▸ **Work task**
Pull every line that holds the word "subst" from the entries.

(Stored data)

(** ** The bytes of a growing list of transfers are distinct *)

Definition offsets (sel : transfer -> Z) (ts : list transfer) : list Z :=
  ts ≫= fun t => (fun i => sel t + i) <$> transfer_bytes t.

Lemma offsets_spec sel ts : forall lo hi,
  increasing sel lo hi ts -> NoDup (offsets sel ts) /\ forall a, a ∈ offsets sel ts -> lo <= a < hi.
Proof.
  induction ts as [|t ts IH]; intros lo hi; cbn [increasing offsets mbind list_bind].
  - intros _. split; [constructor|]. by intros a ?%elem_of_nil.
  - intros (Hlo & Hts & Hinc). pose proof (increasing_le _ _ _ _ Hinc).
    apply IH in Hinc as [Hnd Hin]. pose proof (size_bytes _ Hts).
    fold (offsets sel ts) in *. unfold transfer_bytes. split.
    + apply NoDup_app. split; [|split; [|done]].
      * apply NoDup_fmap_2; [|apply NoDup_seqZ]. intros x z. lia.
      * intros a (i & -> & Hi%elem_of_seqZ)%list_elem_of_fmap Ha%Hin. lia.
    + intros a [(i & -> & Hi%elem_of_seqZ)%list_elem_of_fmap|Ha%Hin]%elem_of_app; lia.
Qed.

(** ** Assignments and checks, numbered *)

Fixpoint byte_pairs (n : nat) (base i a : Z) : list (Z * Z) :=
  match n with
  | O => []
  | S n' => (base + i, a) :: byte_pairs n' base (i + 1) (u8 (a + 1))
  end.

Fixpoint pairs (sel : transfer -> Z) (ts : list transfer) (a : Z) : list (Z * Z) :=
  match ts with
  | [] => []
  | t :: ts' =>
      let n := Z.to_nat (Z.shiftl 1 (t_size t)) in
      byte_pairs n (sel t) 0 a ++ pairs sel ts' (u8 (a + Z.of_nat n))
  end.

(** the numbers: a counter of eight bits *)
Fixpoint numbers (n : nat) (a : Z) : list Z :=
  match n with
  | O => []
  | S n' => a :: numbers n' (u8 (a + 1))
  end.

Lemma u8_add_1 a k : u8 (u8 (a + 1) + k) = u8 (a + (1 + k)).
Proof. rewrite wrap_add_l. f_equal. lia. Qed.

Lemma numbers_app n m : forall a, 0 <= a < 256 ->
  numbers (n + m) a = numbers n a ++ numbers m (u8 (a + Z.of_nat n)).
Proof.
  induction n as [|n IH]; intros a Ha; simpl.
  - by rewrite Z.add_0_r, wrap_small.
  - f_equal. rewrite IH by (by apply wrap_range). rewrite u8_add_1. do 2 f_equal. f_equal. lia.
Qed.

Lemma byte_pairs_numbers n : forall base i a,
  (byte_pairs n base i a).*1 = (fun j => base + j) <$> seqZ i (Z.of_nat n)
  /\ (byte_pairs n base i a).*2 = numbers n a.
Proof.
  induction n as [|n IH]; intros base i a; [done|].
  destruct (IH base (i + 1) (u8 (a + 1))) as [H1 H2]. cbn [byte_pairs numbers fmap list_fmap fst snd].
  split; [|by f_equal].
  rewrite seqZ_cons by lia. cbn [fmap list_fmap]. f_equal.
  rewrite Nat2Z.inj_succ, Z.pred_succ. replace (Z.succ i) with (i + 1) by lia. done.
Qed.

Lemma pairs_numbers sel ts : forall a, 0 <= a < 256 -> Forall (fun t => is_size (t_size t)) ts ->
  (pairs sel ts a).*1 = offsets sel ts /\ (pairs sel ts a).*2 = numbers (length (offsets sel ts)) a.
Proof.
  induction ts as [|t ts IH]; intros a Ha Hts; [done|].
  apply Forall_cons in Hts as [Ht Hts]. pose proof (size_bytes _ Ht).
  cbn [pairs offsets mbind list_bind]. fold (offsets sel ts). rewrite !fmap_app.
  set (n := Z.to_nat (Z.shiftl 1 (t_size t))).
  destruct (byte_pairs_numbers n (sel t) 0 a) as [-> ->].
  destruct (IH (u8 (a + Z.of_nat n))) as [-> ->]; [by apply wrap_range|done|].
  unfold transfer_bytes. replace (Z.shiftl 1 (t_size t)) with (Z.of_nat n) by (subst n; lia).
  split; [done|]. rewrite length_app, length_fmap, length_seqZ, Nat2Z.id. by rewrite numbers_app.
Qed.

Lemma print_bytes_pairs {I} (mk : Z -> Z -> I) n : forall base i a, 0 <= a < 256 ->
  print_bytes mk n base i a
  = ((fun p => mk p.1 p.2) <$> byte_pairs n base i a, u8 (a + Z.of_nat n)).
Proof.
  induction n as [|n IH]; intros base i a Ha; cbn [print_bytes byte_pairs].
  - by rewrite Z.add_0_r, wrap_small.
  - rewrite IH by (by apply wrap_range). cbn [fmap list_fmap fst snd]. f_equal.
    rewrite u8_add_1. f_equal. lia.
Qed.

(** Printing a list of records prints its numbered bytes and, if it is not
    empty, the size. *)
Lemma print_transfers_ok mk last field sel (proj other : list item -> list (Z * Z)) h ps :
  (forall l1 l2, proj (l1 ++ l2) = proj l1 ++ proj l2) ->
  (forall l : list (Z * Z), proj ((fun p => mk p.1 p.2) <$> l) = l) ->
  (forall z, proj [last z] = []) ->
  (forall l1 l2, other (l1 ++ l2) = other l1 ++ other l2) ->
  (forall l : list (Z * Z), other ((fun p => mk p.1 p.2) <$> l) = []) ->
  (forall z, other [last z] = []) ->
  (forall r t, tr_source r = Some (t_source t) -> tr_destination r = Some (t_destination t) ->
     field r = Some (sel t)) ->
  forall p ts a, 0 <= a < 256 -> record_list h p ps ts ->
  exists items, proj items = pairs sel ts a /\ other items = [] /\
    forall fuel, (length ps < fuel)%nat -> print_transfers mk last field fuel h p a = Ok items.
Proof.
  intros Happ Hmk Hlast Happ' Hmk' Hlast' Hfield.
  assert (Hnil : proj [] = []) by apply (Hmk []).
  assert (Hnil' : other [] = []) by apply (Hmk' []).
  induction ps as [|q ps IH]; intros p [|t ts] a Ha Hl; simpl in Hl; try done.
  - subst p. exists []. split; [done|]. split; [done|]. intros [|fuel] Hf; [lia|].
    cbn [print_transfers]. by rewrite Z.eqb_refl.
  - destruct Hl as (-> & Hnz & r & next & Hr & Hs & Hd & Hz & Hn & Hl).
    destruct (IH next ts (u8 (a + Z.of_nat (Z.to_nat (Z.shiftl 1 (t_size t)))))) as (items & Hp & Ho & Hrun);
      [by apply wrap_range|done|].
    eexists. split; [|split].
    3: { intros [|fuel] Hf; [lia|]. cbn [print_transfers]. rewrite (proj2 (Z.eqb_neq _ _)) by done.
         unfold get_record. rewrite Hr. cbn [of_opt res_bind].
         rewrite (Hfield r t), Hz, Hn by done. cbn [of_opt res_bind].
         rewrite print_bytes_pairs by done. rewrite Hrun by (simpl in Hf; lia). done. }
    + cbn [pairs]. rewrite !Happ, Hmk, Hp.
      destruct (next =? NULL); rewrite ?Hlast, ?Hnil; by rewrite app_nil_r.
    + rewrite !Happ', Hmk', Ho. destruct (next =? NULL); by rewrite ?Hlast', ?Hnil'.
Qed.

(** ** Memory after distinct assignments *)

Lemma foldl_upd_out (l : list (Z * Z)) : forall m x, x ∉ l.*1 -> foldl upd m l x = m x.
Proof.
  induction l as [|[k v] l IH]; intros m x Hx; [done|]. cbn [foldl fmap list_fmap fst] in *.
  rewrite IH by set_solver. unfold upd; simpl. rewrite decide_False; [done|set_solver].
Qed.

▸ **Solution for this exercise**
  unfold transfer_bytes. replace (Z.shiftl 1 (t_size t)) with (Z.of_nat n) by (subst n; lia).
  - subst p. exists []. split; [done|]. split; [done|]. intros [|fuel] Hf; [lia|].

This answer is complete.